Two years ago, the LIGO gravitational wave detector stunned the world with the discovery of a merger of two black holes. This past August, LIGO did it again: with the help of a second detector called VIRGO, it discovered a new source of gravitational radiation. Seconds later, NASA’s Fermi satellite detected a gamma-ray burst from the same direction. Several hours later, a telescope in Chile identified the source at a Galaxy located 120 million light-years away. While this is an enormous distance for us, on a cosmological scale it is relatively close.
Since these initial discoveries, most of the telescopes in the world, including the Hubble Space Telescope, have observed this galactic event. The results, which have been kept secret until now (despite a partial leak), are reported today in several scientific papers published in the prestigious journals Physical Review Letters, Nature, Science, and the Astrophysical Journal.
These observations confirm a longstanding prediction made almost thirty years ago by a team headed by Professor Tsvi Piran at the Hebrew University of Jerusalem. Piran is the Schwartzman Chair for Theoretical Physics at the Hebrew University’s Racah Institute of Physics. The prediction, published in Nature in 1989 (“Nucleosynthesis, neutrino bursts and γ-rays from coalescing neutron stars“), suggests that when two neutron stars merge they emit, in addition to gravitational waves, a burst of gamma-rays. They also synthesize and eject to outer space rare heavy elements, like gold, plutonium, and uranium. The merged neutron stars form a black hole in this process.
Neutron stars are rare types of stars that are produced in supernova explosions when a regular star dies. Unlike regular matter that is composed of 50% neutron and 50% protons, neutron stars are made just from neutrons. Due to their strange composition, they are extremely dense: a teaspoon of neutron star matter weights about 100 million tons, and a neutron star of 10 km (smaller than the width of Jerusalem) weights about a million times the mass of Earth.
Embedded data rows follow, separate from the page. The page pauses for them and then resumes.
(* ===== verification/Watch.v ===== *)
(** A watch: its validation, the fetches it plans and the evaluation its
    conditions combine to: [observability/internal/alerting/watch.go] with
    [evaluation.go]. *)
From S2P Require Import Prelude GoStr F64 GoTime Message Series Stats Verdict Metrics Conditions Coalesce.
From Stdlib Require Import String.
#[local] Open Scope string_scope.
#[local] Open Scope Z_scope.

Definition MinInterval : Z := MinStep.
Definition MaxInterval : Z := Hour.
Definition MaxName : Z := 200.
Definition SeverityInfo : string := "info".
Definition SeverityWarning : string := "warning".
Definition SeverityCritical : string := "critical".
Definition ValidSeverity (s : string) : bool :=
  existsb (String.eqb s) [SeverityInfo; SeverityWarning; SeverityCritical].

Record ActionSpec : Type := mkActionSpec {
  as_ID : string;
  as_Type : string;
  as_Params : option any;
}.

Record Watch : Type := mkWatch {
  w_ID : string;
  w_Name : string;
  w_Description : string;
  w_Enabled : bool;
  w_Severity : string;
  w_Combinator : string;
  w_Conditions : list ConditionSpec;
  w_Actions : list ActionSpec;
  w_OnNoData : string;
  w_Step : Z;
  w_Interval : Z;
  w_For : Z;
  w_Cooldown : Z;
  w_DefinitionHash : string;
  w_CreatedAt : Z;
  w_UpdatedAt : Z;
}.
(** Episodes are bracketed: over any life of a watch whose hold is one
    evaluation long - edits and retirements included - what the machine asks to
    be announced is a sequence of episodes, each opened once, repeated while it
    lasts and ended once before the next opens, with an episode open at the end
    exactly when the phase is firing. *)
Theorem episodes_bracketed es s :
  st_Phase s = PhaseOK -> st_ConsecutiveFiring s = 0 ->
  Z.of_nat (List.length es) < int64_max ->
  Forall (fun e => match e with
                   | Evaluated w t => HoldEvaluations w = 1 /\ tk_Minted t ≠ ""
                   | Retired _ _ _ => True
                   end) es ->
  follows false (live s es).2 = Some (bool_decide (st_Phase (live s es).1 = PhaseFiring)).
Proof.
  intros Hp Hf Hlen Hes.
  assert (forall n, 0 <= n -> n + Z.of_nat (List.length es) < int64_max -> bracket_ok n s ->
    follows (is_firing s) (live s es).2 = Some (is_firing (live s es).1)) as H.
  { clear Hp Hf Hlen. revert s. induction Hes as [|e es He Hes IH]; intros s n Hn Hlen Hok; [done|].
    cbn [live]. simpl in Hlen. destruct (event_brackets n s e He) as [Hfo Hok']; [lia|done|].
    destruct (apply_event s e) as [s1 acts]. cbn [fst snd] in *.
    specialize (IH s1 (n + 1) ltac:(lia) ltac:(lia) Hok').
    destruct (live s1 es) as [s2 later]. cbn [fst snd] in *. by rewrite follows_app, Hfo. }
  specialize (H 0 ltac:(lia) ltac:(lia)). unfold is_firing in H. rewrite Hp in H. apply H.
  split_and!; [by left|lia..|by rewrite Hp].
Qed.

(** Under a longer hold they are not: when the hold is two evaluations or
    more, an episode that one clean evaluation interrupts before the condition
    fires again and then clears is left behind: the machine falls back to pending
    and from there to rest without asking for anything to be announced or closed,
    and its state still names the incident. *)
Theorem held_incident_orphaned w s clean fire clean' :
  st_DefinitionHash s = w_DefinitionHash w -> 2 <= HoldEvaluations w ->
  st_Phase s = PhaseFiring -> st_ConsecutiveOK s = 0 ->
  classify clean = Clean -> classify fire = Fires -> classify clean' = Clean ->
  let '(s1, a1) := advance w s clean in
  let '(s2, a2) := advance w s1 fire in
  let '(s3, a3) := advance w s2 clean' in
  st_Phase s2 = PhasePending /\ st_Phase s3 = PhaseOK /\ (a1 ++ a2 ++ a3)%list = [] /\
  st_IncidentID s3 = st_IncidentID s.
Proof.
  intros Hh Hold Hp Hk Hc1 Hc2 Hc3.
  destruct (advance_core w s clean Hh) as [K1 A1]. pose proof (advance_incident w s clean Hh) as I1.
  destruct (advance w s clean) as [s1 a1]. cbn [fst snd] in *.
  unfold core_of at 2 in K1. unfold core_of in A1. rewrite Hc1, Hp, Hk, Hh in *. cbn in K1, A1.
  injection K1 as P1 F1 O1 E1 H1.
  destruct (advance_core w s1 fire H1) as [K2 A2]. pose proof (advance_incident w s1 fire H1) as I2.
  destruct (advance w s1 fire) as [s2 a2]. cbn [fst snd] in *.
  unfold core_of at 2 in K2. unfold core_of in A2. rewrite Hc2, P1, F1, H1 in *.
  change (wrap64 (0 + 1)) with 1 in *. cbn [core_step core_actions k_fires k_phase k_hash] in K2, A2.
  change (wrap64 (0 + 1)) with 1 in *. rewrite (proj2 (Z.ltb_lt 1 (HoldEvaluations w))) in K2, A2 by lia.
  injection K2 as P2 F2 O2 E2 H2.
  destruct (advance_core w s2 clean' H2) as [K3 A3]. pose proof (advance_incident w s2 clean' H2) as I3.
  destruct (advance w s2 clean') as [s3 a3]. cbn [fst snd] in *.
  unfold core_of at 2 in K3. unfold core_of in A3. rewrite Hc3, P2 in *. cbn in K3, A3.
  injection K3 as P3 _ _ _ _.
  apply map_eq_nil in A1, A2, A3. subst. cbn [map] in I1, I2, I3.
  rewrite !bool_decide_eq_false_2 in I1, I2, I3 by set_solver. split_and!; try done. congruence.
Qed.

(** ** A watch to run *)
Definition example_watch (hold : Z) : Watch :=
  mkWatch "w" "traffic" "" true SeverityWarning CombineAny [] [] NoDataOK
    Minute Minute (hold * Minute) 0 "h1" zero_time zero_time.
Definition resting : State :=
  mkState "w" PhaseOK zero_time 0 0 0 "h1" zero_time "" None "" zero_time zero_time zero_time.
Definition tick (minute : Z) (v : Truth) : Tick :=
  mkTick (mkEvaluation (minute * Minute) CombineAny [] v (statusOf v []) 0 1 false zero_time zero_time 0 "" "")
    (minute * Minute) "i_1".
The first neutron star was discovered in 1967 by Antony Hewish, who received the 1974 Nobel Prize in Physics. Later a binary pair of neutron stars rotating around each other was discovered by Hulse and Taylor, who were awarded the 1993 Nobel Prize in Physics.
Shortly after the discovery of a binary neutron star pair in 1975, researchers realized that such a pair would emit gravitational radiation and eventually merge. The question that Piran and colleagues asked in 1989 was: in addition to the gravitational radiation, what else will be emitted as a result of this merger?
They suggested that the merger will produce a burst of gamma-rays — which have the smallest wavelengths and the most energy of any other wave in the electromagnetic spectrum — and at the same time will synthesize and eject into outer space freshly synthesized heavy elements like gold, plutonium, and uranium. The ultimate result will be a black hole.
This prediction, which Piran and colleagues published in Nature, was met with skepticism and initially ignored. However, Piran continued to work on it, and indirect evidence in its favor mounted over the years. These last observations confirm it without any doubt.
“I am exhilarated by this confirmation of a prediction we made nearly 30 years ago,” said Professor Tsvi Piran following today’s announcement confirming his prediction. “I also remember how difficult it was to convince the scientific community of our idea: at the time it was against the standard model that was published even in freshman textbooks on astronomy. When we made this prediction in 1989, we did not expect it to be confirmed within our lifetimes. But with continued curiosity and the development of new technologies, we are able to learn ever deeper truths about the nature of our Universe.”
LIGO’s observations have now confirmed that the recent event involved a binary neutron star merger and the formation of a black hole. The Fermi satellite detected the predicted gamma-rays, and the optical observation confirmed the nucleosynthesis of heavy elements. All of this is published today in multiple research papers, with Piran’s participation in several papers published in the journals Nature, Science and The Astrophysical Journal. These observations solve several puzzles that have bothered astronomers over the years and open new ways to understand the nature of our Universe.